• _Task requirements_
In the records that follow, find each line with the word "else" and copy it.

• _Excerpted records_
(* ===== verification/VmInst.v ===== *)
(** A concrete address-space manager, flag layout, device and environment for the VM
    files: they show that the interfaces can be met, and the witnesses run on them. *)
From stdpp Require Import base numbers list gmap.
From S2P Require Import Prelude.
From S2P Require Import VmFault.
From S2P Require Import VmArgs.
From S2P Require Import VmState.

(** * Flags *)

#[export] Instance example_VmFlags : VmFlags := {|
  b_read_only := 8; b_dumpable := 9; b_system_allocator := 10; b_sparse := 1; b_autoreset := 11;
  b_atomic_pte := 12; b_destroyed := 13; b_pte_4k := 14; b_pte_2m := 15; b_pte_1g := 16;
  b_pte_64k := 17; b_pte_compact := 18;
  b_committed := 0; b_prev_committed := 1; b_next_committed := 2;
  b_ops_svm_prefetch := 0; b_ops_madvise := 1; b_ops_array := 2; b_ops_skip_tlb_wait := 3;
  b_ops_allow_svm_unmap := 4;
  b_vm_64k := 0; b_vm_lr_mode := 1; b_vm_migration := 2; b_vm_scratch := 3; b_vm_fault_mode := 4;
  b_vm_banned := 5; b_vm_gsc := 8; b_vm_no_overcommit := 9;
  XE_VM_FLAG_TILE_ID := fun f => Z.land (Z.shiftr f 6) 3;
  XE_MAX_TILES_PER_DEVICE := 2; XE_MADV_PURGEABLE_WILLNEED := 0;
  DRM_XE_ATOMIC_UNDEFINED := 0; DRM_XE_ATOMIC_DEVICE := 1; DRM_XE_ATOMIC_GLOBAL := 2;
  DRM_XE_ATOMIC_CPU := 3; DRM_XE_PREFERRED_LOC_DEFAULT_DEVICE := 0; DRM_XE_MIGRATE_ALL_PAGES := 0;
  num_tlb_inval := 2; XE_PL_SYSTEM := 0; XE_PL_TT := 1; XE_PL_VRAM0 := 2; XE_PL_VRAM1 := 3;
  mem_type_is_vram := fun m => (2 <=? m) && (m <=? 3);
|}.

#[export] Instance example_VmFlagsLaws : VmFlagsLaws.
Proof. split; apply (bool_decide_unpack _); vm_compute; exact I. Qed.

(** * A reference manager *)

Definition ref_overlaps (a n : Z) (p : Z * gpuva_map) : Prop :=
  ranges_overlap (gm_addr p.2, gm_range p.2) (a, n) = true.

#[export] Instance ref_overlaps_dec a n p : Decision (ref_overlaps a n p).
Proof. unfold ref_overlaps. apply _. Defined.
#[export] Instance tree_free_dec t r : Decision (tree_free t r).
Proof. unfold tree_free. apply _. Defined.

(** Cut the range out of a mapping. *)
Definition ref_split (a n : Z) (p : Z * gpuva_map) : gpuva_op :=
  let '(v, k) := p in
  let e := gm_addr k + gm_range k in
  let prev := if gm_addr k <? a then
      Some {| gm_addr := gm_addr k; gm_range := a - gm_addr k; gm_obj := gm_obj k; gm_offset := gm_offset k |}
    else None in
  let next := if a + n <? e then
      Some {| gm_addr := a + n; gm_range := e - (a + n); gm_obj := gm_obj k;
              gm_offset := gm_offset k + (a + n - gm_addr k) |}
    else None in
  match prev, next with
  | None, None => GpuvaUnmap v
  | _, _ => GpuvaRemap prev next v
  end.

Definition ref_cut (g : gpuva_set) (a n : Z) : list gpuva_op :=
  ref_split a n <$> filter (fun p => ref_overlaps a n p /\ 0 <= n) (map_to_list g).

#[export] Instance ref_DrmGpuvm : DrmGpuvm := {|
  drm_gpuva_insert t id r := if decide (tree_free t r) then Ok (<[id := r]> t) else Err EINVAL;
  drm_gpuva_find_first t a n :=
    fst <$> head (filter (fun p => ranges_overlap p.2 (a, n) = true) (map_to_list t));
  drm_gpuvm_for_each_va t := (map_to_list t).*1;
  drm_gpuvm_for_each_va_range t a b :=
    (filter (fun p => ranges_overlap p.2 (a, b - a) = true) (map_to_list t)).*1;
  drm_gpuvm_sm_map_ops_create g m := Ok (ref_cut g (gm_addr m) (gm_range m) ++ [GpuvaMap m]);
  drm_gpuvm_madvise_ops_create g m := Ok (ref_cut g (gm_addr m) (gm_range m) ++ [GpuvaMap m]);
  drm_gpuvm_sm_unmap_ops_create g a n := Ok (ref_cut g a n);
  drm_gpuvm_prefetch_ops_create g a n :=
    Ok ((fun p => GpuvaPrefetch p.1) <$> filter (ref_overlaps a n) (map_to_list g));
  drm_gpuvm_bo_unmap_ops_create g b :=
    Ok ((fun p => GpuvaUnmap p.1) <$> filter (fun p => gm_obj p.2 = Some b) (map_to_list g));
|}.

Lemma NoDup_filter_fst {A B} (P : A * B -> Prop) `{!forall x, Decision (P x)} (l : list (A * B)) :
  NoDup l.*1 -> NoDup (filter P l).*1.
Proof.
  induction l as [|[a b] l IH]; [done|]. cbn. intros [Hn Hd]%list.NoDup_cons.
  destruct (decide (P (a, b))); [|auto]. cbn. apply list.NoDup_cons. split; [|auto].
  intros Hin. apply Hn. apply list_elem_of_fmap in Hin as ([a' b'] & -> & [_ Hin]%list_elem_of_filter).
  apply list_elem_of_fmap. by exists (a', b').
Qed.

Lemma ref_split_target a n p : gpuva_target (ref_split a n p) = Some p.1.
Proof. destruct p as [v k]. unfold ref_split. by destruct (_ <? a), (a + n <? _). Qed.

Lemma ref_split_fits g maps a n v k :
  g !! v = Some k -> ref_overlaps a n (v, k) -> 0 <= n -> gpuva_op_fits g maps (ref_split a n (v, k)).
Proof.
  unfold ref_overlaps, ranges_overlap. cbn. intros Hg Ho Hn. apply andb_true_iff in Ho as [H1%Z.ltb_lt H2%Z.ltb_lt].
  unfold ref_split. destruct (Z.ltb_spec (gm_addr k) a), (Z.ltb_spec (a + n) (gm_addr k + gm_range k)); cbn.
  4: by exists k.
  all: exists k; split; [done|]; unfold gpuva_side_fits; cbn; repeat split; try done; lia.
Qed.

Lemma ref_cut_fits g maps a n :
  Forall (gpuva_op_fits g maps) (ref_cut g a n) /\ NoDup (omap gpuva_target (ref_cut g a n)).
Proof.
  unfold ref_cut. split.
  - apply Forall_fmap, list.Forall_forall. intros [v k] [[Ho Hn] Hin%elem_of_map_to_list]%list_elem_of_filter.
    by apply ref_split_fits.
  - assert (forall l : list (Z * gpuva_map), omap gpuva_target (ref_split a n <$> l) = l.*1) as ->.
    { induction l as [|p l IH]; [done|]. cbn. by rewrite ref_split_target, IH. }
    apply NoDup_filter_fst, NoDup_fst_map_to_list.
Qed.

Lemma ref_map_fits g m :
  gpuva_ops_fit g [m] (Ok (ref_cut g (gm_addr m) (gm_range m) ++ [GpuvaMap m])).
Proof.
  intros l [= <-]. destruct (ref_cut_fits g [m] (gm_addr m) (gm_range m)) as [Hf Hn]. split.
  - apply Forall_app. split; [done|]. constructor; [|constructor]. cbn. set_solver.
  - rewrite omap_app. cbn. by rewrite app_nil_r.
Qed.

Lemma head_filter {A} (P : A -> Prop) `{!forall x, Decision (P x)} (l : list A) x :
  head (filter P l) = Some x -> x ∈ l /\ P x.
Proof.
  intros Hh. assert (x ∈ filter P l) as [? ?]%list_elem_of_filter; [|done].
  destruct (filter P l); [done|]. injection Hh as ->. by left.
Qed.

#[export] Instance ref_DrmGpuvmLaws : DrmGpuvmLaws.
Proof.
  split; cbn.
  - intros t id r Hf. by rewrite decide_True.
  - intros t id r t'. destruct (decide _); [|done]. by intros [= <-].
  - intros t a n id. destruct (head _) as [[i r]|] eqn:E; cbn; [|done]. intros [= <-].
    apply head_filter in E as [Hin Hp]. apply elem_of_map_to_list in Hin. by exists r.
  - intros t a n. destruct (filter _ _) as [|p l] eqn:E; cbn; [|done]. intros _ id r Hr.
    destruct (ranges_overlap r (a, n)) eqn:Eo; [|done]. exfalso.
    assert ((id, r) ∈ filter (fun p => ranges_overlap p.2 (a, n) = true) (map_to_list t)) as Hin.
    { apply list_elem_of_filter. split; [done|]. by apply elem_of_map_to_list. }
    rewrite E in Hin. by apply not_elem_of_nil in Hin.
  - intros t. split; [apply NoDup_fst_map_to_list|]. intros id. rewrite list_elem_of_fmap. split.
    + intros ([i r] & -> & Hin%elem_of_map_to_list). by exists r.
    + intros [r Hr]. exists (id, r). split; [done|]. by apply elem_of_map_to_list.
  - intros t a b. split; [apply NoDup_filter_fst, NoDup_fst_map_to_list|]. intros id. rewrite list_elem_of_fmap. split.
    + intros ([i r] & -> & [Hp Hin%elem_of_map_to_list]%list_elem_of_filter). by exists r.
    + intros (r & Hr & Hp). exists (id, r). split; [done|]. apply list_elem_of_filter. split; [done|].
      by apply elem_of_map_to_list.
  - apply ref_map_fits.
  - apply ref_map_fits.
  - intros g a n l [= <-]. apply ref_cut_fits.
  - intros g a n l [= <-]. split.
    + apply Forall_fmap, list.Forall_forall. intros [v k] [_ Hin%elem_of_map_to_list]%list_elem_of_filter. by exists k.
    + assert (forall l : list (Z * gpuva_map), omap gpuva_target ((fun p => GpuvaPrefetch p.1) <$> l) = []) as ->.
      { induction l as [|p l IH]; done. }
      constructor.
  - intros g b l [= <-]. split.
    + apply Forall_fmap, list.Forall_forall. intros [v k] [_ Hin%elem_of_map_to_list]%list_elem_of_filter. by exists k.
    + assert (forall l : list (Z * gpuva_map), omap gpuva_target ((fun p => GpuvaUnmap p.1) <$> l) = l.*1) as ->.
      { induction l as [|p l IH]; [done|]. cbn. by rewrite IH. }
      apply NoDup_filter_fst, NoDup_fst_map_to_list.
Qed.

(** * An example VM *)

Definition example_vm_device : vm_device := {|
  dv_tiles := [0]; dv_has_atomic_pte := true; dv_is_dgfx := true; dv_need64k := false; dv_va_bits := 48;
  dv_max_level := 3; dv_has_asid := true; dv_has_usm := true; dv_needs_scratch := false;
  dv_vf_migration := false; dv_has_ctx_tlb_inval := false; dv_device_atomics_on_smem := false;
  dv_wa_22014953428 := false; dv_gts := [0] |}.

Definition example_bo : vm_bo := {|
  vb_size := 64 * PAGE; vb_vm := false; vb_purged := false; vb_dontneed := false; vb_protected := false;
  vb_cpu_caching := 1; vb_mem_type := 2; vb_placements := [2; 1]; vb_atomic_access := 0; vb_refs := 2;
  vb_vma_count := 1; vb_willneed := 1 |}.

(** A VMA of [n] pages at page [a]. *)
Definition example_vma (a n flags : Z) (bo : option Z) : xe_vma := {|
  va_addr := a * PAGE; va_range := n * PAGE; va_flags := flags; va_bo := bo; va_offset := 0;
  va_tile_mask := 1; va_tile_present := 1; va_tile_invalidated := 0; va_attr := zero_attr |}.

(** A VM with object 7 mapped at pages 16 to 23 (VMA 1), and a fence on the mapping. *)
Definition example_vm : xe_vm := {|
  v_flags := 0; v_size := 2 ^ 48; v_refs := 1; v_vmas := {[1 := example_vma 16 8 0 (Some 7)]};
  v_ufences := {[1 := 5]}; v_ops := ∅; v_next := 2;
  v_tree := {[1 := (16 * PAGE, 8 * PAGE)]}; v_last_fault := None; v_rebind_list := []; v_pending := [];
  v_bos := {[7 := example_bo]}; v_pagemaps := ∅; v_vops := no_vops; v_queues := []; v_num_queues := 0;
  v_lr := ∅; v_fences := ∅; v_deactivated := false; v_pt_root := {[0 := 3]}; v_scratch := ∅;
  v_bind_q := {[0 := 100]}; v_asid := 1; v_faults := empty_faults; v_xef := true;
  v_batch_inval := false; v_freed := false; v_trace := [] |}.

(** An environment in which the calls for which [fails] holds fail with [err], every
    question is answered by [yes] and every number is [num]. *)
Definition example_oracle (fails : list vm_event -> bool) (err : errno) (yes : ext -> bool) (num : ext -> Z)
    : VmOracle := {|
  answer tr := if fails tr then Err err else Ok tt;
  answer_bool tr := match tr with Ev e _ :: _ => yes e | [] => false end;
  answer_z tr := match tr with Ev e _ :: _ => num e | [] => 0 end |}.

(** How often a call was made. *)
Definition calls (e : ext) (tr : list vm_event) : nat := length (filter (fun x => ev_call x = e) tr).

(** The newest event is the [n]th call of [e]. *)
Definition nth_call (e : ext) (n : nat) (tr : list vm_event) : bool :=
  match tr with Ev x _ :: _ => bool_decide (x = e) && (calls e tr =? n)%nat | [] => false end.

• _Exercise result_
    else None in
    else None in
  drm_gpuva_insert t id r := if decide (tree_free t r) then Ok (<[id := r]> t) else Err EINVAL;
  answer tr := if fails tr then Err err else Ok tt;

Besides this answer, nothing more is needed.